Abstract
OBJECTIVE
To evaluate the clinicopathologic features and clinical outcomes in patients with mucinous cystadenocarcinoma.
METHODS
After review of charts in 36 patients from January 1995 to March 2002, data including clinical finding, treatment and outcome were analyzed.
RESULTS
The mean age of patients with mucinous cystadenocarcinoma was 46.8 years old, 30 women (83.3%) of them were parous and 13 women (36.1%) were postmenopuase. Bilaterality was 10 cases (27.8%), and mean size of carcinoma was 15.7 cm. The chief complaints of patients were 12 cases (33.3%) of abdominal discomfort or pain, 11 cases (30.6%) of abdominal distension, 5 cases (13.9%) of palpable mass, and 5 cases (13.9%) of asymtomatic. Mean interval from the onset of symptom to the diagnosis was about 6 months. Positive cytology of ascites or peritoneal washing fluid was seen in 6 cases (27.3%). Metastases of omentum were 8 cases (22.2%), 6 cases (16.7%) of peritoneum, 6 cases (16.7%) of rectosigmoid colon, 5 cases (13.9%) of appendix, 2 cases (5.6%) of uterus, 2 cases (5.6%) of pelvic lymph node, 1 case (2.8%) of paraaortic lymph node, 1 case (2.8%) of diaphragm. Of 36 cases, total abdominal hysterectomy with bilateral salpingo-oophorectomy and omentectomy was performed in 22 cases (61.1%). Chemotherapy was performed in 33 cases (91.7%), most favored regimen was combination of paclitaxel and platinum based agents (cisplatin or carboplatin).
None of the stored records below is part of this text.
Definition fo_step (o : tm_fo_owner) (s : tm_fs_store) (op : fo_op)
    : res (tm_fo_owner * tm_fs_store * fo_reply) :=
  match op with
  | FoSubmit ref => '(o, s, rc) ← tm_fo_submit o s ref; Ok (o, s, status_only rc)
  | FoTake branch => let '(o, rc, t, ref) := tm_fo_take o branch in Ok (o, s, Build_fo_reply rc t ref)
  | FoAcquireLease t => '(s, rc, _) ← tm_fo_acquire_lease o s t; Ok (o, s, status_only rc)
  | FoSettle t => '(o, s, rc) ← tm_fo_settle o s t; Ok (o, s, status_only rc)
  | FoDiscardReady branch => '(o, s, rc) ← tm_fo_discard_ready o s branch; Ok (o, s, status_only rc)
  | FoSeal => let '(o, rc) := tm_fo_seal o in Ok (o, s, status_only rc)
  | FoStore op => s ← fs_step s op; Ok (o, s, status_only TM_FO_OK)
  end.

Fixpoint fo_run (o : tm_fo_owner) (s : tm_fs_store) (ops : list fo_op)
    : res (tm_fo_owner * tm_fs_store * list fo_reply) :=
  match ops with
  | [] => Ok (o, s, [])
  | op :: ops =>
      '(o, s, reply) ← fo_step o s op;
      '(o, s, replies) ← fo_run o s ops;
      Ok (o, s, reply :: replies)
  end.

(** Arguments within the range of their types; and nobody else releases the pins
    of the owner. *)
Definition fo_op_ok (o : tm_fo_owner) (op : fo_op) : Prop :=
  match op with
  | FoSubmit ref => submission_ok ref
  | FoTake branch | FoDiscardReady branch => 0 <= branch
  | FoAcquireLease t | FoSettle t => ticket_ok t
  | FoSeal => True
  | FoStore op =>
      fs_op_ok op /\
      forall token, token ∈ pin_ids (owned (fo_branches o)) -> ~ releases op PIN token
  end.

Fixpoint run_ok (o : tm_fo_owner) (s : tm_fs_store) (ops : list fo_op) : Prop :=
  match ops with
  | [] => True
  | op :: ops =>
      fo_op_ok o op /\
      match fo_step o s op with Ok (o, s, _) => run_ok o s ops | _ => True end
  end.

(** The abstract system: what [op] replies and what it does to the lanes. *)
Definition fan_step (inc : Z) (f : fan) (op : fo_op) (reply : fo_reply) (f' : fan) : Prop :=
  let rc := re_status reply in
  match op with
  | FoSubmit ref => fan_submit inc f ref rc f'
  | FoTake branch =>
      match fan_lanes f !! Z.to_nat branch with
      | None => rc = TM_FO_EINVAL /\ f' = f
      | Some l =>
          match ln_queue l with
          | [] => rc = TM_FO_EBUSY /\ f' = f
          | (t, ref) :: queue =>
              rc = TM_FO_OK /\ re_ticket reply = Build_tm_fo_ticket_v1 branch t /\
              re_ref reply = ref /\ f' = put_lane f (Z.to_nat branch) (hold l t ref queue)
          end
      end
  | FoAcquireLease t =>
      f' = f /\
      match frame_of f t with
      | None => rc = TM_FO_ESTALE
      | Some (Waiting, _) => rc = TM_FO_EBUSY
      | Some (Held, _) => rc ∈ [TM_FO_OK; TM_FO_EFULL; TM_FO_EEXHAUSTED]
      end
  | FoSettle t =>
      match fan_lanes f !! Z.to_nat (ft_branch t), frame_of f t with
      | Some l, Some (Held, _) =>
          rc = TM_FO_OK /\
          f' = put_lane f (Z.to_nat (ft_branch t)) (forget l (ft_row t) (ln_queue l))
      | _, Some _ => rc = TM_FO_EBUSY /\ f' = f
      | _, None => rc = TM_FO_ESTALE /\ f' = f
      end
  | FoDiscardReady branch =>
      match fan_lanes f !! Z.to_nat branch with
      | None => rc = TM_FO_EINVAL /\ f' = f
      | Some l => rc = TM_FO_OK /\ f' = put_lane f (Z.to_nat branch) (discard l)
      end
  | FoSeal => rc = TM_FO_OK /\ f' = Build_fan (fan_lanes f) true
  | FoStore _ => f' = f
  end.

Inductive fan_run (inc : Z) : fan -> list fo_op -> list fo_reply -> fan -> Prop :=
  | fan_run_nil f : fan_run inc f [] [] f
  | fan_run_cons f op reply f1 ops replies f2 :
      fan_step inc f op reply f1 -> fan_run inc f1 ops replies f2 ->
      fan_run inc f (op :: ops) (reply :: replies) f2.

Lemma fo_step_refines o s f op :
  fan_is o s f -> fo_op_ok o op -> fo_next_order o < U32_MAX ->
  exists o' s' reply f', fo_step o s op = Ok (o', s', reply) /\ fan_step (fo_incarnation o) f op reply f' /\
    fan_is o' s' f' /\ fo_incarnation o' = fo_incarnation o /\
    fo_next_order o <= fo_next_order o' <= fo_next_order o + 1 /\ kept s s'.
Proof.
  intros Hf Hop Hn. destruct op as [ref|branch|t|t|branch| |op]; cbn [fo_step fan_step].
  - destruct (submit_spec o s f ref Hf Hop Hn) as (o' & s' & rc & f' & -> & Hs & Hf' & Hi & Ho & Hm & _).
    eexists o', s', _, f'. split; [done|]. destruct Hm. split_and!; try done; lia.
  - destruct (tm_fo_take o branch) as [[[o' rc] t] ref] eqn:E.
    pose proof (lane_take_step o s f branch o' rc t ref Hf Hop E) as Ht.
    assert (Hsame : fo_incarnation o' = fo_incarnation o /\ fo_next_order o' = fo_next_order o).
    { unfold tm_fo_take in E. repeat case_match; by simplify_eq. }
    destruct Hsame as [Hi Ho]. eexists o', s, _.
    assert (Hkeep : kept s s) by by intros ? ? ?.
    destruct (fan_lanes f !! _) as [l|]; [destruct (ln_queue l) as [|[t0 ref0] queue]|].
    + destruct Ht as [-> ->]. exists f. by split_and!; try done; lia.
    + destruct Ht as (-> & -> & -> & _ & Hf' & _). eexists. split_and!; try done; lia.
    + destruct Ht as [-> ->]. exists f. by split_and!; try done; lia.
  - destruct (acquire_step o s f t Hf Hop) as (s' & rc & lease & -> & Hf' & [Hk _] & Hrc).
    eexists o, s', _, f. split; [done|]. cbn [status_only re_status].
    split; [|split_and!; try done; lia]. split; [done|].
    destruct (frame_of f t) as [[[] ?]|]; try done. rewrite !elem_of_cons. naive_solver.
  - destruct (settle_step o s f t Hf Hop) as (o' & s' & rc & f' & -> & Hf' & Hm & Hi & Ho & Hs).
    eexists o', s', _, f'. split; [done|]. destruct Hm. split_and!; try done; lia.
  - destruct (discard_step o s f branch Hf Hop) as (o' & s' & rc & f' & -> & Hf' & Hm & Hi & Ho & Hs).
    eexists o', s', _, f'. split; [done|]. destruct Hm. split_and!; try done; lia.
  - eexists _, s, _, (Build_fan (fan_lanes f) true). split; [done|].
    split; [done|]. split; [by destruct Hf|]. split; [done|]. split; [cbn; lia|by intros ? ? ?].
  - destruct Hop as [Hop Hr]. destruct (store_step o s f op Hf Hop Hr) as (s' & -> & Hf' & Hk).
    eexists o, s', _, f. split; [done|]. split_and!; try done; lia.
Qed.

Lemma fo_run_refines ops o s f :
  fan_is o s f -> run_ok o s ops -> fo_next_order o + len ops <= U32_MAX ->
  exists o' s' replies f', fo_run o s ops = Ok (o', s', replies) /\
    fan_run (fo_incarnation o) f ops replies f' /\ fan_is o' s' f' /\ kept s s' /\
    fo_incarnation o' = fo_incarnation o /\ fo_next_order o' <= fo_next_order o + len ops.
Proof.
  revert o s f. induction ops as [|op ops IH]; intros o s f Hf Hok Hn.
  { exists o, s, [], f. split; [done|]. split; [apply fan_run_nil|].
    split; [done|]. split; [by intros ? ? ?|]. split; [done|unfold len; cbn; lia]. }
  destruct Hok as [Hop Hok]. rewrite len_cons in *. pose proof (len_nonneg ops).
  destruct (fo_step_refines o s f op Hf Hop ltac:(lia)) as (o1 & s1 & reply & f1 & E & Hs & Hf1 & Hi & Ho & Hk).
  rewrite E in Hok. cbn [fo_run]. rewrite E. cbn [mbind res_bind].
  destruct (IH o1 s1 f1 Hf1 Hok ltac:(lia)) as (o2 & s2 & replies & f2 & -> & Hr & Hf2 & Hk2 & Hi2 & Ho2).
  cbn [mbind res_bind]. exists o2, s2, (reply :: replies), f2. split; [done|].
  rewrite Hi in *. split; [by econstructor|]. split; [done|].
  split; [intros i g d H'; by apply Hk2, Hk|]. split; [done|lia].
Qed.

(* ------------------------------------------------------------------ *)
(** ** Creation and destruction *)

Definition new_lane (c : tm_fo_branch_config_v1) : lane :=
  Build_lane (bc_policy c) (bc_sample_every c) (bc_queue_depth c) ∅ ∅ [].

Definition new_fan (cfg : tm_fo_config_v1) : fan :=
  Build_fan (new_lane <$> take (Z.to_nat (oc_branch_count cfg)) (oc_branches cfg)) false.

(** The numbers of a configuration are unsigned. *)
Definition fo_config_ok (cfg : tm_fo_config_v1) : Prop :=
  0 <= oc_branch_count cfg /\
  Forall (fun b => 0 <= bc_queue_depth b /\ 0 <= bc_sample_every b) (oc_branches cfg).

Lemma count_new n state : state <> FO_FREE -> count state (replicate n fo_zero_row) = 0.
Proof.
  intros H. induction n as [|n IH]; [done|]. cbn [replicate]. rewrite state_count_cons, IH.
  by rewrite one_other by by cbn; congruence.
Qed.

Lemma new_branch_is inc c :
  0 <= bc_queue_depth c -> 0 <= bc_sample_every c -> bad_branch_config c = false ->
  branch_is inc 1 (new_branch c) (new_lane c).
Proof.
  intros Hd He Hbad. unfold bad_branch_config, TM_FO_MAX_QUEUE_DEPTH in Hbad.
  destruct (fresh_table live_of inc (Z.to_nat (bc_queue_depth c)) fo_zero_row)
    as (G1 & G2 & G3); [done..|].
  split; cbn [new_branch new_lane fb_rows fb_policy fb_sample_every fb_stats ln_policy ln_every ln_depth
    ln_issued ln_frames ln_queue bs_ready bs_taken bs_completed bs_admitted];
    rewrite ?len_replicate, ?count_new by done; try done.
  - split_and!; [done..|lia].
  - unfold TM_FO_MAX_QUEUE_DEPTH. lia.
  - intros Hs. rewrite Hs in Hbad. cbn in Hbad. lia.
  - by apply Forall_replicate.
  - apply queue_is_nil. by intros i r [-> _]%lookup_replicate.
Qed.

Lemma check_branches_ok l :
  check_branches l = TM_FO_OK -> Forall (fun c => bad_branch_config c = false) l.
Proof. induction l as [|c l IH]; cbn [check_branches]; [constructor|]. repeat case_match; try done. by constructor; [|apply IH]. Qed.

Lemma rd_slice_0 {A} (l : list A) n x : 0 <= n -> rd_slice l 0 n = Ok x -> x = take (Z.to_nat n) l.
Proof.
  intros Hn. unfold rd_slice. case_match; [|done]. intros [= <-]. cbn. by rewrite drop_0.
Qed.

Lemma fo_create_is counter cfg mem next o s :
  tm_fo_create counter (Some cfg) mem = Ok (next, TM_FO_OK, Some o) -> fo_config_ok cfg -> fs_wf s ->
  fan_is o s (new_fan cfg) /\ fo_incarnation o = counter /\ fo_next_order o = 1.
Proof.
  unfold tm_fo_create. intros E [Hn Hc] Hw.
  destruct (negb (oc_version cfg =? _)); [done|]. destruct (_ || _ || _ || _); [done|].
  destruct (rd_slice _ _ _) as [branches| |] eqn:Es; cbn [mbind res_bind] in E; [|done..].
  apply rd_slice_0 in Es; [|done]. case_bool_decide as Ec; cbn [negb] in E.
  2: { injection E as _ Ec' _. done. }
  destruct (_ || _); [done|]. destruct (negb mem.1); [done|]. destruct (negb (forallb _ _)); [done|].
  injection E as <- <-. split; [|done]. split; cbn [fo_incarnation fo_next_order fo_branches fo_sealed
    new_fan fan_lanes fan_sealed]; try done.
  - rewrite <- Es. apply check_branches_ok in Ec.
    assert (Hc' : Forall (fun b => 0 <= bc_queue_depth b /\ 0 <= bc_sample_every b) branches)
      by (rewrite Es; by apply Forall_take).
    clear Es. induction branches as [|c branches IH]; [constructor|].
    apply Forall_cons in Ec as [? ?], Hc' as [[? ?] ?]. constructor; [by apply new_branch_is|by apply IH].
  - assert (Ho : owned (new_branch <$> branches) = []).
    { clear. induction branches as [|c branches IH]; [done|]. unfold owned in *. cbn [fmap list_fmap].
      rewrite bind_cons, IH, app_nil_r. unfold branch_pins, new_branch. cbn [fb_rows].
      by induction (Z.to_nat (bc_queue_depth c)). }
    rewrite Ho. split; constructor.
Qed.
Lemma moved_steady s l s' l' : moved s l s' l' -> steady s s'.
Proof. by intros []. Qed.

Lemma retire_call o s f ref :
  fan_is o s f -> 0 <= rf_slot ref ->
  exists s' rc, tm_fs_retire s (Some ref) = Ok (s', rc) /\ fan_is o s' f /\ kept s s'.
Proof.
  intros Hf Hr. destruct (store_call o s f (FsRetire (Some ref)) Hf) as (s' & E & Hf' & Hk);
    [by intros r [= <-]|done|].
  cbn [fs_step] in E. destruct (tm_fs_retire s (Some ref)) as [[s1 rc]| |]; cbn in E; [|done..].
  injection E as ->. by exists s', rc.
Qed.

Lemma release_lease_call o s f t :
  fan_is o s f ->
  exists s' rc, tm_fs_release_lease s t = Ok (s', rc) /\ fan_is o s' f /\ steady s s'.
Proof.
  intros Hf. destruct (store_call o s f (FsRelease LEASE t) Hf) as (s' & E & Hf' & Hk); [done..|].
  assert (Hst : steady s s').
  { split; [done|]. intros r. apply (current_step s (FsRelease LEASE t)); try done. apply Hf. }
  cbn [fs_step] in E. unfold tm_fs_release_lease.
  destruct (release_credit LEASE s t) as [[s1 rc]| |]; cbn in E; [|done..].
  injection E as ->. by exists s', rc.
Qed.

Lemma drop_lease_call o s f lease :
  fan_is o s f -> exists s', drop_lease s lease = Ok s' /\ fan_is o s' f /\ steady s s'.
Proof.
  intros Hf. unfold drop_lease. destruct (truth _).
  - destruct (release_lease_call o s f (Some lease) Hf) as (s' & rc & -> & H). by exists s'.
  - exists s. split; [done|]. split; [done|by split; [apply kept_refl|]].
Qed.

(** What a reference names, for good. *)
Definition shows (s : tm_fs_store) (ref : tm_fs_frame_ref_v1) (data : list Z) : Prop :=
  exists i, rf_slot ref = Z.of_nat i /\ names s i (rf_slot_generation ref) data.

Lemma shows_kept s s' ref data : kept s s' -> shows s ref data -> shows s' ref data.
Proof. intros Hk (i & Hi & Hn). exists i. split; [done|]. by apply Hk. Qed.

Lemma publish_out s data session display out s' rc ref :
  tm_fs_publish_cpu s data session display out = Ok (s', rc, ref) -> rc <> TM_FS_OK ->
  ref = out \/ ref = zero_ref.
Proof.
  unfold tm_fs_publish_cpu. destruct data as [data|]; [|intros [= _ _ ->]; by left].
  destruct (_ || _ || _ || _); [intros [= _ _ ->]; by left|].
  destruct (fs_sealed s); [intros [= _ _ ->]; by right|].
  destruct (publish_scan _ _ _) as [[index|]| |]; cbn [mbind res_bind]; [|intros [= _ _ <-]; by right|done..].
  destruct (fs_next_frame_id s =? U64_MAX); [intros [= _ _ <-]; by right|].
  destruct (rd _ _); cbn [mbind res_bind]; [|done..].
  destruct (publish_slot _ _ _ _ _); cbn [mbind res_bind]; [|done..].
  destruct (upd _ _ _); cbn [mbind res_bind]; [|done..]. by intros [= _ <- _].
Qed.

Lemma publish_call o s f data session display out :
  fan_is o s f -> rf_frame_id out = 0 ->
  exists s' rc ref, tm_fs_publish_cpu s (Some data) session display out = Ok (s', rc, ref) /\
    fan_is o s' f /\ kept s s' /\
    if bool_decide (rc = TM_FS_OK)
    then shows s' ref data /\ current s' ref /\ 0 < rf_frame_id ref <= U64_MAX
    else rf_frame_id ref = 0.
Proof.
  intros Hf Hout. pose proof (fi_store _ _ _ Hf) as Hw. pose proof (wf_frames _ Hw) as Hframes.
  destruct (publish_spec s (Some data) session display out Hw)
    as [(rc & out' & E & Hrc)|(d & i & slot & [= <-] & Hi & Hu & Hd & Hm & E)]; rewrite E;
    eexists _, _, _; (split; [done|]).
  - rewrite bool_decide_false by done. split; [done|]. split; [apply kept_refl|].
    by destruct (publish_out _ _ _ _ _ _ _ _ E Hrc) as [->| ->].
  - rewrite bool_decide_true by done.
    split; [by eapply published_is|]. split.
    + intros j g x. eapply names_change; [done|]. apply change_publish; [done|done|lia..].
    + destruct (published_names _ _ _ _ _ _ _ Hw E) as (_ & j & Hj & Hn). split; [by exists j|].
      split; [by eapply current_published|]. cbn. unfold U64_MAX in *. lia.
Qed.

(* ------------------------------------------------------------------ *)
(** ** What the callbacks are shown *)

Definition sourced_of (events : list ex_event) : list (list Z) :=
  omap (fun e => match e with ExSourced data => Some data | _ => None end) events.

Definition seen_of (processor : nat) (events : list ex_event) : list (list Z) :=
  omap (fun e => match e with
                 | ExVisited j _ data => if decide (j = processor) then Some data else None
                 | _ => None
                 end) events.

Definition delivered_of (branch : nat) (events : list ex_event) : list (list Z) :=
  omap (fun e => match e with
                 | ExDelivered b _ data => if decide (Z.to_nat b = branch) then Some data else None
                 | _ => None
                 end) events.

(** A lane between two calls: what its sink got and what still waits are frames
    that were submitted, in their order; all of them when the lane is lossless and
    nothing was lost ([clean]); and no frame is held. *)
Record carries (s : tm_fs_store) (clean : bool) (submitted got : list (list Z)) (l : lane) : Prop := {
  ca_waiting : exists waiting,
    Forall2 (fun e data => shows s e.2 data) (ln_queue l) waiting /\
    sublist (got ++ waiting) submitted /\
    (clean = true -> ln_policy l = TM_FO_ORDERED_LOSSLESS -> got ++ waiting = submitted);
  ca_idle : forall t x, ln_frames l !! t = Some x -> x.1 = Waiting;
}.

(** The frame that was sourced and not yet submitted. *)
Definition pending_is (o : tm_ex_owner) (s : tm_fs_store) (rest : list (list Z)) : Prop :=
  match rest with
  | [] => rf_frame_id (ex_pending o) = 0 /\ ex_pending_bytes o = 0
  | [data] =>
      (rf_frame_id (ex_pending o) = 0 /\ 0 < ex_pending_bytes o /\
       rd_slice (ex_scratch o) 0 (ex_pending_bytes o) = Ok data) \/
      (0 < rf_frame_id (ex_pending o) <= U64_MAX /\ ex_pending_bytes o = 0 /\
       shows s (ex_pending o) data /\ current s (ex_pending o))
  | _ => False
  end.

Record ex_core (clean : bool) (o : tm_ex_owner) (s : tm_fs_store) (f : fan) (events : list ex_event)
    (submitted rest : list (list Z)) : Prop := {
  xi_fan : fan_is (ex_fanout o) s f;
  xi_callback : ex_in_callback o = false;
  xi_scratch : len (ex_scratch o) = ex_scratch_capacity o;
  xi_sinks : len (ex_sinks o) = len (fan_lanes f);
  xi_sourced : sourced_of events = submitted ++ rest;
  xi_rest : (length rest <= 1)%nat;
  xi_pending : ex_stopped o = false -> pending_is o s rest;
  xi_lanes : forall i l, fan_lanes f !! i = Some l -> carries s clean submitted (delivered_of i events) l;
}.

(** What a processor has seen: the published frames. *)
Definition seen_is (o : tm_ex_owner) (submitted rest seen : list (list Z)) : Prop :=
  prefix submitted seen /\ prefix seen (submitted ++ rest) /\
  (ex_stopped o = false ->
   seen = submitted ++ if truth (rf_frame_id (ex_pending o)) then rest else []).

Definition all_seen (o : tm_ex_owner) (events : list ex_event) (submitted rest : list (list Z)) : Prop :=
  forall j, (j < length (ex_processors o))%nat -> seen_is o submitted rest (seen_of j events).

Definition ex_inv (clean : bool) (o : tm_ex_owner) (s : tm_fs_store) (f : fan) (events : list ex_event)
    (submitted rest : list (list Z)) : Prop :=
  ex_core clean o s f events submitted rest /\ all_seen o events submitted rest.

Lemma carries_kept s s' clean submitted got l :
  kept s s' -> carries s clean submitted got l -> carries s' clean submitted got l.
Proof.
  intros Hk [(w & Hw & H) Hidle]. split; [|done]. exists w. split; [|done].
  eapply Forall2_impl; [exact Hw|]. intros e d. by apply shows_kept.
Qed.

Lemma carries_unclean s clean submitted got l :
  carries s clean submitted got l -> carries s false submitted got l.
Proof. intros [(w & Hw & Hs & _) Hidle]. split; [|done]. exists w. split_and!; done. Qed.

(** A frame is submitted. *)
Lemma carries_submit inc s clean submitted got l l' ref data :
  lane_submit inc ref l l' -> shows s ref data -> carries s clean submitted got l ->
  carries s clean (submitted ++ [data]) got l'.
Proof.
  intros Hl Hd [(w & Hw & Hs & Hc) Hidle].
  destruct Hl as [Hsel|t Hsel Hf Ht|t head old queue Hsel Hf Hp Hq Ht].
  - split; [|done]. exists w. split; [done|]. split; [by apply sublist_inserts_r|].
    intros _ Hp. destruct Hsel. intros Hs'. by rewrite Hp in Hs'.
  - split.
    + exists (w ++ [data]). rewrite app_assoc. split; [cbn; apply Forall2_app; [done|by constructor]|].
      split; [by apply sublist_app|]. intros H1 H2. by rewrite (Hc H1 H2).
    + intros t' x. cbn. intros [[<- <-]|[_ H]]%lookup_insert_Some; [done|by eapply Hidle].
  - rewrite Hq in Hw. inv Hw as [|? d ? w' Hd0 Hw']. split.
    + exists (w' ++ [data]). rewrite app_assoc. split; [cbn; apply Forall2_app; [done|by constructor]|].
      split; [|cbn; intros _ H; by rewrite Hp in H]. apply sublist_app; [|done].
      etrans; [|exact Hs]. apply sublist_app; [done|]. by apply sublist_cons.
    + intros t' x. cbn. intros [[<- <-]|[_ [_ H]%lookup_delete_Some]]%lookup_insert_Some; [done|by eapply Hidle].
Qed.

(** *** Stopping *)

(** The parts of the owner that no call changes. *)
Definition same_frame (o o' : tm_ex_owner) : Prop :=
  ex_in_callback o' = ex_in_callback o /\ len (ex_scratch o') = len (ex_scratch o) /\
  ex_scratch_capacity o' = ex_scratch_capacity o /\ ex_sinks o' = ex_sinks o /\
  ex_processors o' = ex_processors o.

Definition same_order (o o' : tm_ex_owner) : Prop :=
  fo_incarnation (ex_fanout o') = fo_incarnation (ex_fanout o) /\
  fo_next_order (ex_fanout o') = fo_next_order (ex_fanout o).

Lemma ex_core_stopped clean o s f events submitted rest o' s' f' :
  ex_core clean o s f events submitted rest -> same_frame o o' -> ex_stopped o' = true ->
  fan_is (ex_fanout o') s' f' -> fan_lanes f' = fan_lanes f -> kept s s' ->
  ex_core clean o' s' f' events submitted rest.
Proof.
  intros [] (E1 & E2 & E3 & E4 & E5) Hs Hf El Hk. split; try congruence; try done.
  - intros i l. rewrite El. intros Hl. by eapply carries_kept, xi_lanes0.
Qed.

Lemma seal_is o s f : fan_is o s f -> fan_is (tm_fo_seal o).1 s (Build_fan (fan_lanes f) true).
Proof. by intros []. Qed.

Lemma pending_slot o s rest : pending_is o s rest -> rf_frame_id (ex_pending o) <> 0 -> 0 <= rf_slot (ex_pending o).
Proof.
  destruct rest as [|d [|]]; cbn; [intros [? _] ?; done| |done].
  intros [(? & _)|(_ & _ & (i & Hi & _) & _)] ?; [done|lia].
Qed.

Lemma stop_spec clean o s f events submitted rest :
  ex_core clean o s f events submitted rest ->
  exists o' s' rc f', tm_ex_stop o s = Ok (o', s', rc) /\ ex_core clean o' s' f' events submitted rest /\
    ex_stopped o' = true /\ same_order o o' /\ same_frame o o'.
Proof.
  intros Hi. unfold tm_ex_stop. rewrite (xi_callback _ _ _ _ _ _ _ Hi).
  destruct (ex_stopped o) eqn:Es; [by exists o, s, TM_EX_OK, f|].
  pose proof (xi_fan _ _ _ _ _ _ _ Hi) as Hf. pose proof (xi_pending _ _ _ _ _ _ _ Hi Es) as Hp.
  set (o1 := set_pending (set_stopped o) 0 (ex_pending o)).
  destruct (truth (rf_frame_id (ex_pending o1))) eqn:Et; cbn [mbind res_bind].
  - unfold retire_ref. assert (Hslot : 0 <= rf_slot (ex_pending o1)).
    { eapply (pending_slot o); [done|]. unfold truth in Et. cbn in Et. lia. }
    destruct (retire_call _ _ _ _ Hf Hslot) as (s1 & st & -> & Hf1 & Hk). cbn [mbind res_bind].
    destruct (_ && _); cbn [mbind res_bind].
    + rewrite bool_decide_false by done. eexists _, s1, _, f. split; [done|].
      split; [by eapply ex_core_stopped|done].
    + rewrite bool_decide_true by done. cbn [negb]. eexists _, s1, _, (Build_fan (fan_lanes f) true). split; [done|].
      split; [|done]. eapply ex_core_stopped; [exact Hi|done|done| |done|done]. by apply seal_is.
  - rewrite bool_decide_true by done. cbn [negb]. eexists _, s, _, (Build_fan (fan_lanes f) true). split; [done|].
    split; [|done]. eapply ex_core_stopped; [exact Hi|done|done| |done|apply kept_refl]. by apply seal_is.
Qed.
According to FIGO staging, there were 21 cases (58.3%) of stage I, 1 case (2.8%) of stage II, 9 cases (25.0%) of stage III, and 5 cases (13.9%) of stage IV. Second look operations were done in 10 cases (27.8%), 6 cases (60.0%) of 10 cases were progressive disease. Mean duration of follow up was 31.9 months. Among 34 patients (94.4%) of follow-up, 9 patients (26.4%) were expired and 3 year survival rate was 58.8%.
CONCLUSION
Mucinous cystadenocarcinoma represents a major surgical challenge, which requires intensive and complex therapies, and highest fatality-to-case ratio of all the gynecologic malignancies. Early diagnosis and effective surgery with adjuvant chemotherapy were essential for patients' long survival.